Au niveau de la région orofaciale, on trouve :

  • Douleurs orofaciales neuropathiques épisodiques ou paroxystiques : Ex. Névralgie Faciale Essentielle du nerf trijumeau et le zona. Elles sont périphériques.
  • Douleurs orofaciales neuropathiques persistantes : Ex. les odontalgies atypiques, les douleurs faciales atypiques, les sensations de brûlures idiopathiques buccales (stomatodynies) et (glossodynie).
  • Douleurs neurologiques centrales : Ex. thalamopathies (migraine).

1.5. Douleurs somatiques

Ce sont les douleurs nociceptives (cutanées, osseuses, articulaires, tendineuses, musculaires…).

1.6. Douleurs viscérales

L’existence au sein des viscères de récepteurs nociceptifs n’a pas été démontrée. Ce sont des intérocepteurs.

La description de la douleur viscérale est mal aisée et imprécise, leur localisation est imparfaite et leurs irradiations sont trompeuses.

1.7. Douleurs localisées

Ce sont les douleurs ressenties au niveau du site lésionnel ; il s’agit d’un point ou d’un site lésionnel petit.

1.8. Douleurs généralisées

Dans ce cas, le site lésionnel est différent du site de perception de la douleur :

  • Douleur reportée (irradiée ou diffuse) : C’est la douleur qui suit le trajet du nerf en rapport avec la lésion, cas de pulpite totale aiguë.
  • Douleur référée (projetée) : Il s’agit de synalgie ; c’est une douleur diffuse Ressentie à distance du territoire de la lésion initiale. En médecine dentaire, le cas le plus fréquent de ce type de douleur est la synalgie dento-dentaire et dento-cutanée.

2. Classification topographique

2.1. Douleur primaire

C’est la douleur localisée.

2.2. Douleurs secondaires

C’est la douleur diffuse.

3. Selon le mécanisme physiopathologique (IASP 1995)

3.1. Douleurs nociceptives ou somatiques

3.2. Douleurs neuropathiques ou neurogènes

3.3. Douleurs psychogènes ou non somatiques

3.4. Douleurs idiopathiques

Il s’agit de douleurs sémiologiques dont l’étiologie est non identifiée (glossodynie, stomatodynie).

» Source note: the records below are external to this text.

Lemma ids_without {A : Type} id x (l : list (nat * A)) :
  In x (map fst (without id l)) <-> In x (map fst l) /\ x <> id.
Proof.
  unfold without. rewrite !in_map_iff. split.
  - intros ([y a] & <- & Hin). apply filter_In in Hin as [Hin Hne]. simpl in *.
    split; [by exists (y, a)|]. intros ->. by rewrite Nat.eqb_refl in Hne.
  - intros (([y a] & <- & Hin) & Hne). exists (y, a). split; [done|].
    apply filter_In. split; [done|]. simpl in *.
    apply negb_true_iff, Nat.eqb_neq. congruence.
Qed.

Lemma In_enqueue e e' ts : In e (enqueue e' ts) <-> e = e' \/ In e ts.
Proof.
  induction ts as [|t ts IH]; simpl.
  - intuition.
  - destruct (fst t <=? fst e')%nat; simpl; rewrite ?IH; intuition.
Qed.

(** Looking a notification up by its number. *)
Lemma find_In {A : Type} id (l : list (nat * A)) :
  In id (map fst l) <-> is_Some (List.find (fun e => Nat.eqb id (fst e)) l).
Proof.
  induction l as [|[y a] l IH]; simpl.
  - split; [done | by intros [? ?]].
  - destruct (Nat.eqb_spec id y) as [-> | Hne].
    + split; [eauto | by left].
    + rewrite <- IH. split; [intros [? | ?]; [congruence | done] | by right].
Qed.

Lemma find_snoc {A : Type} id y (a : A) (l : list (nat * A)) :
  id <> y ->
  List.find (fun e => Nat.eqb id (fst e)) (l ++ [(y, a)])
  = List.find (fun e => Nat.eqb id (fst e)) l.
Proof.
  intros Hne. induction l as [|[z b] l IH]; simpl.
  - by destruct (Nat.eqb_spec id y).
  - by destruct (Nat.eqb id z).
Qed.

Lemma find_snoc_new {A : Type} id (a : A) (l : list (nat * A)) :
  ~ In id (map fst l) ->
  List.find (fun e => Nat.eqb id (fst e)) (l ++ [(id, a)]) = Some (id, a).
Proof.
  induction l as [|[z b] l IH]; simpl; intros Hout.
  - by rewrite Nat.eqb_refl.
  - destruct (Nat.eqb_spec id z) as [-> | Hne]; [exfalso; apply Hout; by left|].
    apply IH. intros Hin. apply Hout. by right.
Qed.

Lemma find_without {A : Type} id y (l : list (nat * A)) :
  id <> y ->
  List.find (fun e => Nat.eqb id (fst e)) (without y l)
  = List.find (fun e => Nat.eqb id (fst e)) l.
Proof.
  intros Hne. unfold without. induction l as [|[z b] l IH]; simpl; [done|].
  destruct (Nat.eqb_spec y z) as [<- | Hyz]; simpl.
  - by destruct (Nat.eqb_spec id y).
  - by destruct (Nat.eqb id z).
Qed.

Lemma node_of_same id p p' : notifications p' = notifications p -> node_of id p' = node_of id p.
Proof. unfold node_of. by intros ->. Qed.

Lemma Grows_id : Grows (fun p => p).
Proof. intros p. repeat split; auto. Qed.

Lemma Grows_compose f g : Grows f -> Grows g -> Grows (fun p => g (f p)).
Proof.
  intros Hf Hg p.
  destruct (Hf p) as (Hn & Hc & Ht & Hi & Hk), (Hg (f p)) as (Hn' & Hc' & Ht' & Hi' & Hk').
  repeat split.
  - lia.
  - congruence.
  - auto.
  - intros k x Hx. destruct (Hi' k x Hx) as [Hx' | Hx']; [auto | right; lia].
  - intros x Hlt Hx. rewrite Hk'; [|lia|done]. apply Hk; [done|].
    destruct (Hi' Inline x Hx) as [Hx' | Hx']; [done | lia].
Qed.

Lemma Grows_showNotification message type : Grows (showNotification message type).
Proof.
  intros p. repeat split; simpl; [lia | | |].
  - intros e He. apply In_enqueue. by right.
  - intros [] x; simpl; [|by left].
    rewrite map_app, in_app_iff. simpl. intros [Hx | [<- | []]]; [by left | by right].
  - intros x Hlt _. unfold node_of. simpl. rewrite find_snoc; [done | lia].
Qed.

Lemma showToast_appends message type p :
  toasts (showToast message type p)
  = (toasts p ++ [(next_id p, toast_node message type)])%list.
Proof.
  unfold showToast, toasts.
  destruct (toast_container p) eqn:Hc; simpl; rewrite ?Hc; reflexivity.
Qed.

(** [showToast] touches the container and nothing else: it sets no timer. *)
Lemma showToast_frame message type p :
  notifications (showToast message type p) = notifications p
  /\ next_id (showToast message type p) = S (next_id p)
  /\ now (showToast message type p) = now p
  /\ timers (showToast message type p) = timers p
  /\ remove_calls (showToast message type p) = remove_calls p.
Proof. unfold showToast. by destruct (toast_container p). Qed.

Lemma Grows_showToast message type : Grows (showToast message type).
Proof.
  intros p.
  destruct (showToast_frame message type p) as (Hnotes & Hnext & Hnow & Htimers & _).
  pose proof (showToast_appends message type p) as Htoasts.
  repeat split.
  - lia.
  - done.
  - intros e He. by rewrite Htimers.
  - intros [] x; unfold ids.
    + rewrite Hnotes. by left.
    + rewrite Htoasts, map_app, in_app_iff. simpl.
      intros [Hx | [<- | []]]; [by left | by right].
  - intros x _ _. by apply node_of_same.
Qed.

Lemma ids_remove_notification k id x p :
  In x (ids k (remove_notification id p)) -> In x (ids k p).
Proof. destruct k; simpl; [|done]. intros Hx. by apply ids_without in Hx as [Hx _]. Qed.

Lemma ids_toast_hidden id x p :
  In x (ids Transient (toast_hidden id p)) <-> In x (ids Transient p) /\ x <> id.
Proof.
  unfold toast_hidden, remove_toast, ids, toasts. simpl.
  destruct (toast_container p); simpl; [apply ids_without | tauto].
Qed.

Lemma Grows_remove_notification id : Grows (remove_notification id).
Proof.
  intros p. repeat split; auto.
  - intros k x Hx. left. by apply ids_remove_notification in Hx.
  - intros x _ Hx. simpl in Hx. apply ids_without in Hx as [_ Hne].
    unfold node_of. simpl. by rewrite find_without.
Qed.

Lemma Grows_auto_close id : Grows (auto_close id).
Proof.
  intros p. unfold auto_close.
  destruct (notification_attached id p); [apply Grows_remove_notification | apply Grows_id].
Qed.

(** A click that has a result removes the notification, which was in the
    page, and does nothing else. *)
Lemma click_close_result id p q :
  click_close id p = Some q -> q = remove_notification id p /\ In id (ids Inline p).
Proof.
  unfold click_close. intros Hq. split.
  - destruct (List.find _ _) as [[? n]|]; [|done].
    destruct (close_button_depth n) as [[|[|[|?]]]|]; congruence.
  - apply find_In. by destruct (List.find _ _).
Qed.

Lemma click_close_node id n p :
  node_of id p = Some n -> close_button_depth n = Some 2 ->
  click_close id p = Some (remove_notification id p).
Proof.
  unfold node_of, click_close. intros Hn Hd.
  destruct (List.find _ _) as [[? n']|]; simpl in Hn; [|done].
  injection Hn as ->. by rewrite Hd.
Qed.

Lemma Grows_click_close id : Grows (fun p => default p (click_close id p)).
Proof.
  intros p. destruct (click_close id p) as [q|] eqn:Hq; simpl; [|apply Grows_id].
  apply click_close_result in Hq as [-> _]. apply Grows_remove_notification.
Qed.

Lemma without_twice {A : Type} id (l : list (nat * A)) :
  without id (without id l) = without id l.
Proof.
  unfold without. induction l as [|[y a] l IH]; simpl; [done|].
  destruct (Nat.eqb id y) eqn:Hy; simpl; rewrite ?Hy; simpl; by rewrite IH.
Qed.

(** A second [hidden.bs.toast] finds nothing to remove. *)
Lemma toast_hidden_twice id p : toast_hidden id (toast_hidden id p) = toast_hidden id p.
Proof.
  unfold toast_hidden, remove_toast, set_toast_container. cbn [toast_container cookie
    csrf_field notifications cart_badge cart_counter timers now next_id remove_calls].
  destruct (toast_container p) as [l|]; cbn [fmap option_fmap option_map]; [|done].
  by rewrite without_twice.
Qed.

Lemma Grows_toast_hidden id : Grows (toast_hidden id).
Proof.
  intros p. repeat split; auto.
  intros [] x Hx; left; [done|]. by apply ids_toast_hidden in Hx as [Hx _].
Qed.

Lemma Grows_updateCartCounter : Grows updateCartCounter.
Proof.
  intros p. unfold updateCartCounter. destruct (cart_counter p); [|apply Grows_id].
  repeat split; simpl; auto.
  intros e He. apply In_enqueue. by right.
Qed.

Lemma Grows_ajax_settle o : Grows (fun p => fst (ajax_settle o p)).
Proof.
  intros p. unfold ajax_settle, catch_, then_, fetch, settled.
  destruct o as [e | r]; simpl; [apply Grows_showNotification|].
  destruct (ok r); simpl; [|apply Grows_showNotification].
  destruct (json r); simpl; [apply Grows_id | apply Grows_showNotification].
Qed.

Lemma Adds_id : Adds (fun p => p).
Proof. intros p. repeat split; auto. Qed.

Lemma Adds_compose f g : Adds f -> Adds g -> Adds (fun p => g (f p)).
Proof.
  intros Hf Hg p. destruct (Hf p) as (Hn & Hi & Ht), (Hg (f p)) as (Hn' & Hi' & Ht').
  split; [lia|]. split; [auto|].
  intros d x Hx. destruct (Ht' d x Hx) as [Hx' | Hx']; [|right; lia].
  destruct (Ht d x Hx') as [Hx'' | Hx'']; [by left | right; lia].
Qed.

Lemma Adds_showNotification message type : Adds (showNotification message type).
Proof.
  intros p. split; [simpl; lia|]. split.
  - intros [] x Hx; simpl; [|done]. rewrite map_app, in_app_iff. by left.
  - intros d x Hx. simpl in Hx. apply In_enqueue in Hx as [Hx | Hx]; [|by left].
    right. injection Hx as _ ->. simpl. lia.
Qed.

Lemma Adds_showToast message type : Adds (showToast message type).
Proof.
  intros p.
  destruct (showToast_frame message type p) as (Hnotes & Hnext & _ & Htimers & _).
  pose proof (showToast_appends message type p) as Htoasts.
  split; [lia|]. split.
  - intros [] x Hx; unfold ids in *.
    + by rewrite Hnotes.
    + rewrite Htoasts, map_app, in_app_iff. by left.
  - intros d x Hx. left. by rewrite Htimers in Hx.
Qed.

Lemma Adds_updateCartCounter : Adds updateCartCounter.
Proof.
  intros p. unfold updateCartCounter. destruct (cart_counter p); [|apply Adds_id].
  split; [done|]. split; [by intros []|].
  intros d x Hx. simpl in Hx. apply In_enqueue in Hx as [Hx | Hx]; [discriminate | by left].
Qed.

Lemma Adds_ajax_settle o : Adds (fun p => fst (ajax_settle o p)).
Proof.
  intros p. unfold ajax_settle, catch_, then_, fetch, settled.
  destruct o as [e | r]; simpl; [apply Adds_showNotification|].
  destruct (ok r); simpl; [|apply Adds_showNotification].
  destruct (json r); simpl; [apply Adds_id | apply Adds_showNotification].
Qed.

Section Loop.

Variable string_gt_zero : string -> bool.

Lemma Grows_updateCartBadge count : Grows (updateCartBadge string_gt_zero count).
Proof.
  intros p. unfold updateCartBadge. destruct (cart_badge p); [|apply Grows_id].
  repeat split; simpl; auto.
Qed.

Lemma Adds_updateCartBadge count : Adds (updateCartBadge string_gt_zero count).
Proof.
  intros p. unfold updateCartBadge. destruct (cart_badge p); [|apply Adds_id].
  split; [done|]. split; [by intros []|]. intros d x Hx. by left.
Qed.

VIII. SPÉCIFICITÉ DE LA DOULEUR ORO-FACIALE

La pulpe dentaire est particulièrement riche en terminaisons nerveuses libres (récepteurs nociceptifs de type C, non myélinisés). Le segment sensitif du trijumeau est globalement assimilable à un segment médullaire et, enfin, l’étendue de la représentation thalamique ou corticale de la zone oro-faciale rendent cette région la plus sensible de l’organisme.

IX. CARACTÉRISTIQUES DE LA DOULEUR ORO-FACIALE

Les douleurs oro-faciales chroniques sont parfois très difficiles à diagnostiquer en raison du nombre important de structures corporelles : cutanées, muqueuses, dentaires, musculaires, osseuses, glandulaires, vasculaires, nerveuses et articulaires.

La richesse et la complexité de l’innervation à ce niveau font que les douleurs y sont fréquentes. Elles peuvent donner lieu à des manifestations douloureuses très variées allant du simple inconfort à des expressions incontrôlables.

CONCLUSION

La douleur est un phénomène complexe qu’il faut bien analyser, bien comprendre (causes et mécanismes) pour qu’on puisse le prendre en charge correctement.